Good engineering is knowing how to act with surgical precision when necessary. This is what allows a craft like programming to operate in the confines of a business.
That is essentially what Neti does, except instead of static mappings, its dynamic and software configurable (which is pretty much the only way to go when you're entire environment is virtual and the underlying network equipment is out of your control).
This is a tough problem, Neti is a heck of a lot better than tons of VPN connections everywhere.
I'm impressed out how fast they got this migration done, considering how massive the scale they operate at is.
Maybe you're mixing things up with Glacier?
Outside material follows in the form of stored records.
(** The loop that turns them round, behind what the buffer holds. *)
Lemma reverse_wp l p s (Q : list (option Z) * Z -> kst -> Prop) : (length l <= 32)%nat -> (length p <= 1)%nat ->
  Q (filled 64 (p ++ rev l), Z.of_nat (length p + length l)) s ->
  wp (while (filled 64 p, Z.of_nat (length p), Z.of_nat (length l)) (reverse_step (filled 32 l))) Q s.
Proof.
  intros Hl Hp HQ.
  apply (wp_loop (fun k x s' => s' = s /\ exists l1 l2, l = l1 ++ l2 /\ length l1 = k /\
    x = (filled 64 (p ++ rev l2), Z.of_nat (length p + length l2), Z.of_nat k)) (length l)); [|lia|].
  - split; [done|]. exists l, []. cbn. by rewrite !app_nil_r, Nat.add_0_r.
  - intros k x s' (-> & l1 & l2 & -> & <- & ->). unfold reverse_step. rewrite length_app in Hl.
    destruct l1 as [|c l1 _] using rev_ind; [by apply wp_ret|]. rewrite length_app in *. cbn [length] in *.
    rewrite (proj2 (Z.eqb_neq _ 0)) by lia. replace (Z.of_nat (length l1 + 1) - 1) with (Z.of_nat (length l1)) by lia.
    apply wp_bind. eapply (filled_get 32 _ (length l1) c); [|rewrite !length_app; cbn; lia|].
    { rewrite <- app_assoc. rewrite lookup_app_r by lia. by rewrite Nat.sub_diag. }
    apply wp_bind. replace (length p + length l2)%nat with (length (p ++ rev l2)) by (rewrite length_app, length_rev; lia).
    apply filled_put; [rewrite length_app, length_rev; lia|]. apply wp_ret. exists (length l1). split; [lia|]. split; [done|].
    exists l1, (c :: l2). split; [by rewrite <- app_assoc|]. split; [done|]. cbn [rev length]. rewrite length_app, length_rev. rewrite <- app_assoc. f_equal. f_equal. lia.
Qed.

Lemma wp_exec {A} (c : K A) (a : A) s : wp c (fun a' s' => a' = a /\ s' = s) s -> c s = Done a s.
Proof. intros H. apply wp_Done in H as (a' & s' & H & -> & ->). exact H. Qed.

(** The rest of a conversion, once the digits are taken off. *)
Lemma finish_wp b (char : Z -> Z) v p s (Q : list (option Z) * Z -> kst -> Prop) : v <> 0 -> (length p <= 1)%nat ->
  Q (filled 64 ((p ++ text b char v) ++ [0]), Z.of_nat (length (p ++ text b char v))) s ->
  wp (r' ← while (filled 64 p, Z.of_nat (length p), Z.of_nat (length (low_digits 20 b v))) (reverse_step (filled 32 (char <$> low_digits 20 b v)));
      buf ← aput r'.1 r'.2 0; mret (buf, r'.2)) Q s.
Proof.
  intros Hv Hp. unfold text. rewrite (proj2 (Z.eqb_neq v 0)) by done. pose proof (low_digits_length b v 20) as Hlen.
  generalize dependent (low_digits 20 b v). intros D Hlen HQ. rewrite <- (length_fmap char D) at 1. apply wp_bind, reverse_wp; [rewrite length_fmap; lia|lia|].
  cbn [fst snd]. rewrite !length_app, length_rev in HQ. rewrite <- (length_rev (char <$> D)), <- length_app. apply wp_bind, filled_put.
  { rewrite length_app, length_rev, length_fmap. lia. }
  apply wp_ret. rewrite length_app, length_rev. exact HQ.
Qed.

Lemma hex_step_wp upper l v s (Q : list (option Z) * Z * Z + list (option Z) * Z -> kst -> Prop) : 0 <= v < 2 ^ 200 -> (length l < 32)%nat ->
  (v = 0 -> Q (inr (filled 32 l, Z.of_nat (length l))) s) ->
  (v <> 0 -> Q (inl (filled 32 (l ++ [hex_char upper (v mod 16)]), Z.of_nat (length l) + 1, v / 16)) s) ->
  wp (hex_step (Some <$> alphabet upper) (filled 32 l, Z.of_nat (length l), v)) Q s.
Proof.
  intros Hv Hl H0 H1. unfold hex_step. destruct (Z.eqb_spec v 0) as [E|Hn]; [by apply wp_ret, H0|].
  change 0xF with (Z.ones 4). rewrite Z.land_ones, Z.shiftr_div_pow2 by lia. change (2 ^ 4) with 16.
  set (d := v mod 16) in *. pose proof (Z.mod_pos_bound v 16 ltac:(lia)) as Hd. fold d in Hd. apply wp_bind.
  assert (Ha : length (alphabet upper) = 16%nat) by (unfold alphabet; by destruct (upper =? 0)).
  assert (E : Some <$> alphabet upper = filled 16 (alphabet upper)) by (unfold filled; by rewrite Ha, app_nil_r). rewrite E. rewrite <- (Z2Nat.id d) at 1 by lia. apply (filled_get 16 _ _ (hex_char upper d)).
  - unfold hex_char. rewrite nth_lookup. assert (Hi : (Z.to_nat d < length (alphabet upper))%nat) by lia.
    by destruct (lookup_lt_is_Some_2 _ _ Hi) as [c ->].
  - lia.
  - apply wp_bind, filled_put; [done|]. apply wp_ret. by apply H1.
Qed.

Lemma dec_step_wp l v s (Q : list (option Z) * Z * Z + list (option Z) * Z -> kst -> Prop) : (length l < 32)%nat ->
  (v = 0 -> Q (inr (filled 32 l, Z.of_nat (length l))) s) ->
  (v <> 0 -> Q (inl (filled 32 (l ++ [dec_char (v mod 10)]), Z.of_nat (length l) + 1, v / 10)) s) ->
  wp (dec_step (filled 32 l, Z.of_nat (length l), v)) Q s.
Proof.
  intros Hl H0 H1. unfold dec_step. destruct (Z.eqb_spec v 0) as [E|Hn]; [by apply wp_ret, H0|].
  pose proof (Z.mod_pos_bound v 10 ltac:(lia)). change (chr "0") with 48. rewrite u8_id by lia. apply wp_bind, filled_put; [done|]. apply wp_ret. by apply H1.
Qed.

Lemma zero_wp s (Q : list (option Z) * Z -> kst -> Prop) : Q (filled 64 ([chr "0"] ++ [0]), 1) s ->
  wp (buf ← aput (uninit 64) 0 (chr "0"); buf ← aput buf 1 0; mret (buf, 1)) Q s.
Proof.
  intros HQ. apply wp_bind. apply (filled_put 64 []); [cbn; lia|]. apply wp_bind. apply (filled_put 64 [chr "0"]); [cbn; lia|]. by apply wp_ret.
Qed.

Lemma itoa_hex_exec v upper s : 0 <= v < 2 ^ 64 ->
  itoa_hex (uninit 64) v upper s = Done (filled 64 (hex_text v upper ++ [0]), Z.of_nat (length (hex_text v upper))) s.
Proof.
  intros Hv. apply (wp_exec (itoa_hex (uninit 64) v upper)). unfold itoa_hex, hex_text. cbv zeta. fold (alphabet upper). destruct (Z.eqb_spec v 0) as [->|Hn]; [by apply zero_wp|].
  apply wp_bind, (extract_wp 16 (hex_char upper)); [lia|lia| |lia|].
  - intros l w Q' Hw Hl H0 H1. by apply hex_step_wp.
  - cbn [fst snd]. change (uninit 64) with (filled 64 []). apply (finish_wp 16 (hex_char upper) v []); [done|cbn; lia|done].
Qed.

(** The text [itoa_dec] produces. *)
Definition dec_conv (v uns : Z) : list Z := dec_text (if uns =? 0 then v else u64 v).

Lemma itoa_dec_exec v uns s : - 2 ^ 63 < v < 2 ^ 63 ->
  itoa_dec (uninit 64) v uns s = Done (filled 64 (dec_conv v uns ++ [0]), Z.of_nat (length (dec_conv v uns))) s.
Proof.
  intros Hv. apply (wp_exec (itoa_dec (uninit 64) v uns)). unfold itoa_dec, dec_conv, dec_text.
  set (neg := (uns =? 0) && (v <? 0)). set (x := if neg then u64 (- v) else u64 v).
  set (w := if uns =? 0 then v else u64 v).
  assert (Hw : (w <? 0) = neg /\ x = (if neg then - w else w) /\ 0 <= x < 2 ^ 64).
  { unfold w, x, neg. pose proof (u64_bound v). destruct (uns =? 0); cbn [andb].
    - destruct (Z.ltb_spec v 0); rewrite u64_id by lia; lia.
    - split; [apply Z.ltb_ge; lia|]. lia. }
  destruct Hw as (-> & Hx & Hb). assert (E : (if neg then chr "-" :: text 10 dec_char (- w) else text 10 dec_char w) = (if neg then [chr "-"] else []) ++ text 10 dec_char x).
  { rewrite Hx. by destruct neg. }
  rewrite E. destruct (Z.eqb_spec x 0) as [E0|Hn].
  { assert (neg = false) as ->; [|rewrite E0; by apply zero_wp]. destruct neg eqn:En; [|done]. exfalso. unfold x in E0.
    apply andb_prop in En as [_ En%Z.ltb_lt]. rewrite u64_id in E0; lia. }
  apply wp_bind, (extract_wp 10 dec_char); [lia|lia| |lia|].
  - intros l u Q' _ Hl H0 H1. by apply dec_step_wp.
  - cbn [fst snd]. destruct neg.
    + apply wp_bind, wp_bind. apply (filled_put 64 []); [cbn; lia|]. apply wp_ret. cbn [fst snd app]. apply (finish_wp 10 dec_char x [chr "-"]); [done|cbn; lia|done].
    + apply wp_bind, wp_ret. cbn [fst snd app]. change (uninit 64) with (filled 64 []). apply (finish_wp 10 dec_char x []); [done|cbn; lia|done].
Qed.

Lemma digit_of_hex upper d : 0 <= d < 16 -> digit_value (hex_char upper d) = d /\ (hex_char upper d = chr "0" -> d = 0).
Proof.
  intros Hd. assert (H : Forall (fun d => digit_value (hex_char upper d) = d /\ (hex_char upper d = chr "0" -> d = 0)) (seqZ 0 16)).
  { unfold hex_char, alphabet. destruct (upper =? 0); vm_compute; repeat (constructor; [by split|]); constructor. }
  rewrite Forall_forall in H. apply H, elem_of_seqZ. lia.
Qed.

Lemma digit_of_dec d : 0 <= d < 10 -> digit_value (dec_char d) = d /\ (dec_char d = chr "0" -> d = 0).
Proof. unfold digit_value, dec_char. change (chr "0") with 48. change (chr "9") with 57. intros Hd. rewrite (proj2 (Z.leb_le _ _)) by lia. lia. Qed.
And yet every time I read about this kind of stuff I think, how glad am I that we are building a DISTRIBUTED social network and will never have to solve problems on this massive scale! We won't have to move millions of other people's photos here or there if everything is distributed from day 1. People will be able to move their own stuff easily wherever they want.
^ That wouldn't've happened in GCE (i.e., they should have been acquired by Google).
For example, if you want to assign 10.1.1.1 specifically as a network address to a virtual machine instance, you can create a static network route that sends traffic from 10.1.1.1 to your instance, even if the instance's network address assigned by Compute Engine doesn't match your desired network address.
Meaning they could have avoided conflicts using this mechanism.
At any rate, Instagram's been around since 2010 and GCE didn't exist until June 2012 (and wasn't generally available until this past December).
They mentioned Neti but didn't dig into details other than "a dynamic iptables manipulation daemon, written in Python, and backed by ZooKeeper." and they mentioned the ip blocker which is an issue on almost every migration.
Also taking into consideration that they didn't write a post in the past 10 months, I am sure that they can do it better.
Run in multiple clouds from day one. Take the pain. It gives you flexibility. Basic vendor management 101.
While "taking the pain" may yield flexibility in the long run, the most important thing in the short run is making sure that you are building something that people want, listening to users, and iterating the tech side of things as quickly as possible. I suspect that most devs have enough trouble dealing with a single cloud provider and that trying to work with multiple would could a significant decrease in iteration speed. I think that approach would kill most startups because of the technical overhead incurred.